(* ===== verification/EntryReview.v ===== *)
(** Reviewing entries: [runPostgresReviewWorkflow] of
    src/services/postgresReviewWorkflowService.ts, and
    src/services/postgresPortfolioArbitrationService.ts.

    The candidates that a query returns are evaluated (EntryEvaluation.v) and
    arbitrated (PortfolioArbitrator.v); the decisions are stored, and every entry
    that is granted an amount gets a review and an intent.  Each statement commits
    by itself.  Of a stored decision the table has the keys and the fingerprint as
    columns; the other columns are the decision. *)

From Stdlib Require Import Floats.
From S2P Require Import Prelude.
From S2P Require Import JsString.
From S2P Require Import JsDate.
From S2P Require Import JsNumber.
From S2P Require Import JsText.
From S2P Require Import JsJson.
From S2P Require Import CanonicalJson.
From S2P Require Import TradeLifecycle.
From S2P Require Import SchedulerLease.
From S2P Require Import ExecutionTables.
From S2P Require Import ExecutionReservation.
From S2P Require Import ExecutionEvidence.
From S2P Require Import Effects.
From S2P Require Import Submission.
From S2P Require Import BrokerSnapshot.
From S2P Require Import BrokerStateSync.
From S2P Require Import ReviewConfiguration.
From S2P Require Import ReviewEvidence.
From S2P Require Import ExitEvaluation.
From S2P Require Import ExitReview.
From S2P Require Import PortfolioArbitrator.
From S2P Require Import EntryEvaluation.
Open Scope Z_scope.

(** ** Stored decisions *)

Record DecisionRow := {
  dr_id : string;
  dr_account_id : string;
  dr_account_snapshot_id : string;
  dr_context_id : string;
  dr_decision : PortfolioArbitrationDecision;
  dr_fingerprint : string;
  dr_created_at : Z
}.

(** The database with the table portfolio_arbitration_decisions. *)
Record ReviewDb := { v_sub : SubmissionDb; v_decisions : list DecisionRow }.

Definition same_decision (a b : DecisionRow) : bool :=
  (d_arbitrationId (dr_decision a) =? d_arbitrationId (dr_decision b))%string
  && (d_proposalId (dr_decision a) =? d_proposalId (dr_decision b))%string.

Definition matching_decision (a b : DecisionRow) : bool :=
  same_decision a b && (dr_fingerprint a =? dr_fingerprint b)%string.

Definition same_decision_id (a b : DecisionRow) : bool := (dr_id a =? dr_id b)%string.

(** INSERT ... ON CONFLICT (arbitration_id, proposal_id) DO NOTHING: the table and
    how many were inserted. *)
Fixpoint insert_decisions (rows : list DecisionRow) (t : list DecisionRow) : res (nat * list DecisionRow) :=
  match rows with
  | [] => Ret (0%nat, t)
  | r :: rows' =>
      if existsb (same_decision r) t then insert_decisions rows' t
      else if existsb (same_decision_id r) t then Throw unique_violation
      else '(n, t') ← insert_decisions rows' (t ++ [r]); Ret (S n, t')
  end.

Record DecisionCounts := {
  dc_fence_held : bool;
  dc_inserted : nat;
  dc_matched : nat
}.

Definition store_decisions (fence : SchedulerFence) (rows : list DecisionRow) : tx ReviewDb DecisionCounts := λ d,
  let existing := count_where (λ r, existsb (matching_decision r) (v_decisions d)) rows in
  if held fence (v_sub d) then
    match insert_decisions rows (v_decisions d) with
    | Ret (n, t) => Ret ({| dc_fence_held := true; dc_inserted := n; dc_matched := n + existing |},
                         {| v_sub := v_sub d; v_decisions := t |})
    | Throw c => Throw c
    end
  else Ret ({| dc_fence_held := false; dc_inserted := 0; dc_matched := existing |}, d).

(** ** Reviews and intents *)

(** ON CONFLICT (account_id, payload_fingerprint) *)
Definition same_review_payload (a b : ReviewRow) : bool :=
  (review_account_id a =? review_account_id b)%string
  && (rv_payloadFingerprint (review_input a) =? rv_payloadFingerprint (review_input b))%string.

Definition insert_entry_review (fence : SchedulerFence) (r : ReviewRow) : tx SubmissionDb nat :=
  fenced fence (written ← exec (insert_unless same_review_payload review_conflicts new_review_checks db_reviews
                                  set_reviews r);
                mret (row_count written)).

Definition insert_entry_intent (fence : SchedulerFence) (i : IntentRow) (l : LifecycleColumns) : tx SubmissionDb nat :=
  fenced fence (insert_intent i l).

(** ** Documents *)

Definition lane_name (l : WorkstreamLane) : string :=
  match l with equity_lane => "equity" | options_0dte => "options_0dte" | options_leaps => "options_leaps" end.
Definition action_name (a : PortfolioArbitrationAction) : string :=
  match a with approve => "approve" | resize => "resize" | skip => "skip" end.
Definition classification_name (c : StrategyClassification) : string :=
  match c with
  | equity_long => "equity_long" | equity_short => "equity_short" | standard_long_call => "standard_long_call"
  | standard_long_put => "standard_long_put" | zero_dte_long_call => "zero_dte_long_call"
  | zero_dte_long_put => "zero_dte_long_put" | leaps_long_call => "leaps_long_call"
  | leaps_long_put => "leaps_long_put" | hedge => "hedge"
  end.

Definition text_array (l : list string) : jvalue := JArr (map JStr l).
Definition json_nat (n : nat) : jvalue := JNum (nat_text (Z.of_nat n)).

Definition decision_fields (d : PortfolioArbitrationDecision) : list (string * jvalue) :=
  [("arbitrationId", JStr (d_arbitrationId d)); ("cycleId", JStr (d_cycleId d)); ("proposalId", JStr (d_proposalId d));
   ("lane", JStr (lane_name (d_lane d))); ("rank", json_nat (d_rank d)); ("action", JStr (action_name (d_action d)));
   ("originalQuantity", json_number_opt (d_originalQuantity d));
   ("approvedQuantity", json_number_opt (d_approvedQuantity d));
   ("originalNotional", json_number_opt (d_originalNotional d));
   ("approvedNotional", json_number_opt (d_approvedNotional d));
   ("originalResourceRequirement", json_number_opt (d_originalResourceRequirement d));
   ("approvedResourceRequirement", json_number_opt (d_approvedResourceRequirement d));
   ("score", json_number_opt (d_score d)); ("confidence", json_number_opt (d_confidence d));
   ("strategyPriority", json_number (d_strategyPriority d));
   ("deterministicTiebreak", JStr (d_deterministicTiebreak d)); ("conflictTypes", text_array (d_conflictTypes d));
   ("reasonCodes", text_array (d_reasonCodes d)); ("relatedProposalIds", text_array (d_relatedProposalIds d));
   ("relatedPositionIds", text_array (d_relatedPositionIds d));
   ("relatedOpenOrderIds", text_array (d_relatedOpenOrderIds d));
   ("sharedContextVersion", JStr (d_sharedContextVersion d));
   ("accountSnapshotAsOf", jstr_opt (d_accountSnapshotAsOf d));
   ("positionSnapshotAsOf", jstr_opt (d_positionSnapshotAsOf d));
   ("openOrderSnapshotAsOf", jstr_opt (d_openOrderSnapshotAsOf d))]%string.

Definition leaps_document (s : LeapsEntrySizingResult) : jvalue :=
  JObj [("configuredPerEntryAllocationUsd", json_number (ls_configuredPerEntryAllocationUsd s));
        ("executablePremium", json_number (ls_executablePremium s));
        ("contractMultiplier", json_number (ls_contractMultiplier s));
        ("contractCostUsd", json_number_opt (ls_contractCostUsd s));
        ("positionCostUsd", json_number (ls_positionCostUsd s));
        ("independentlyValidatedAvailableCapitalUsd", json_number (ls_availableCapitalUsd s));
        ("quantity", json_number (ls_quantity s));
        ("reason", jstr_opt (sizing_failure_code <$> ls_reason s))]%string.

Definition profile_document (thresholds : PaperExplorationThresholds) : jvalue :=
  JObj [("scope", JStr "paper_only"); ("profile", JStr "exploration_v3");
        ("thresholds", JObj (map (λ e, (fst e, JObj [("previous", json_number (fst (snd e)));
                                                    ("current", json_number (snd (snd e)))]))
                               (paperExplorationProfile thresholds)))]%string.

*-*-*

__What needs to be done__: From the records above, reproduce exactly the lines from the one with "dr_fingerprint : string;" to the one with "dc_fence_held := true;", both included, and no others.

__Response to the exercise__:
  dr_fingerprint : string;
  dr_created_at : Z
}.

(** The database with the table portfolio_arbitration_decisions. *)
Record ReviewDb := { v_sub : SubmissionDb; v_decisions : list DecisionRow }.

Definition same_decision (a b : DecisionRow) : bool :=
  (d_arbitrationId (dr_decision a) =? d_arbitrationId (dr_decision b))%string
  && (d_proposalId (dr_decision a) =? d_proposalId (dr_decision b))%string.

Definition matching_decision (a b : DecisionRow) : bool :=
  same_decision a b && (dr_fingerprint a =? dr_fingerprint b)%string.

Definition same_decision_id (a b : DecisionRow) : bool := (dr_id a =? dr_id b)%string.

(** INSERT ... ON CONFLICT (arbitration_id, proposal_id) DO NOTHING: the table and
    how many were inserted. *)
Fixpoint insert_decisions (rows : list DecisionRow) (t : list DecisionRow) : res (nat * list DecisionRow) :=
  match rows with
  | [] => Ret (0%nat, t)
  | r :: rows' =>
      if existsb (same_decision r) t then insert_decisions rows' t
      else if existsb (same_decision_id r) t then Throw unique_violation
      else '(n, t') ← insert_decisions rows' (t ++ [r]); Ret (S n, t')
  end.

Record DecisionCounts := {
  dc_fence_held : bool;
  dc_inserted : nat;
  dc_matched : nat
}.

Definition store_decisions (fence : SchedulerFence) (rows : list DecisionRow) : tx ReviewDb DecisionCounts := λ d,
  let existing := count_where (λ r, existsb (matching_decision r) (v_decisions d)) rows in
  if held fence (v_sub d) then
    match insert_decisions rows (v_decisions d) with
    | Ret (n, t) => Ret ({| dc_fence_held := true; dc_inserted := n; dc_matched := n + existing |},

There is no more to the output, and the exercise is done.